(Stored data entries)
Segment Open

Definition createFilterPlan (inputPlan : ptr) (condition : FilterCondition) : prog Heap ptr :=
  let! filterNode :=
    new (MkNode _ (set_filterCondition condition (blank PlanNodeType.Filter))
           None None inputPlan) in
  with_cost filterNode (fun h => estimateFilterCost h inputPlan condition).

Definition createProjectionPlan (inputPlan : ptr) (columns : list Column) : prog Heap ptr :=
  let! projectionNode :=
    new (MkNode _ (set_projectionColumns columns (blank PlanNodeType.Projection))
           None None inputPlan) in
  with_cost projectionNode (fun h => estimateProjectionCost h inputPlan columns).

Definition createSortPlan (inputPlan : ptr) (columns : list SortColumn) : prog Heap ptr :=
  let! sortNode :=
    new (MkNode _ (set_sortColumns columns (blank PlanNodeType.Sort)) None None inputPlan) in
  with_cost sortNode (fun h => estimateSortCost h inputPlan columns).

Definition createLimitPlan (inputPlan : ptr) (n : Z) : prog Heap ptr :=
  let! limitNode := new (MkNode _ (set_limit n (blank PlanNodeType.Limit)) None None inputPlan) in
  with_cost limitNode (fun h => estimateLimitCost h inputPlan n).

Definition createAggregatePlan (inputPlan : ptr) (functions : list AggregateFunction)
  : prog Heap ptr :=
  let! aggregateNode :=
    new (MkNode _ (set_aggregateFunctions functions (blank PlanNodeType.Aggregate))
           None None inputPlan) in
  with_cost aggregateNode (fun h => estimateAggregateCost h inputPlan functions).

Segment Closed

# [Assignment]
Give again, word for word, every line from the one holding "new (MkNode _ (set_aggregateFunctions" to the end of the data.

# [Answer box]
    new (MkNode _ (set_aggregateFunctions functions (blank PlanNodeType.Aggregate))
           None None inputPlan) in
  with_cost aggregateNode (fun h => estimateAggregateCost h inputPlan functions).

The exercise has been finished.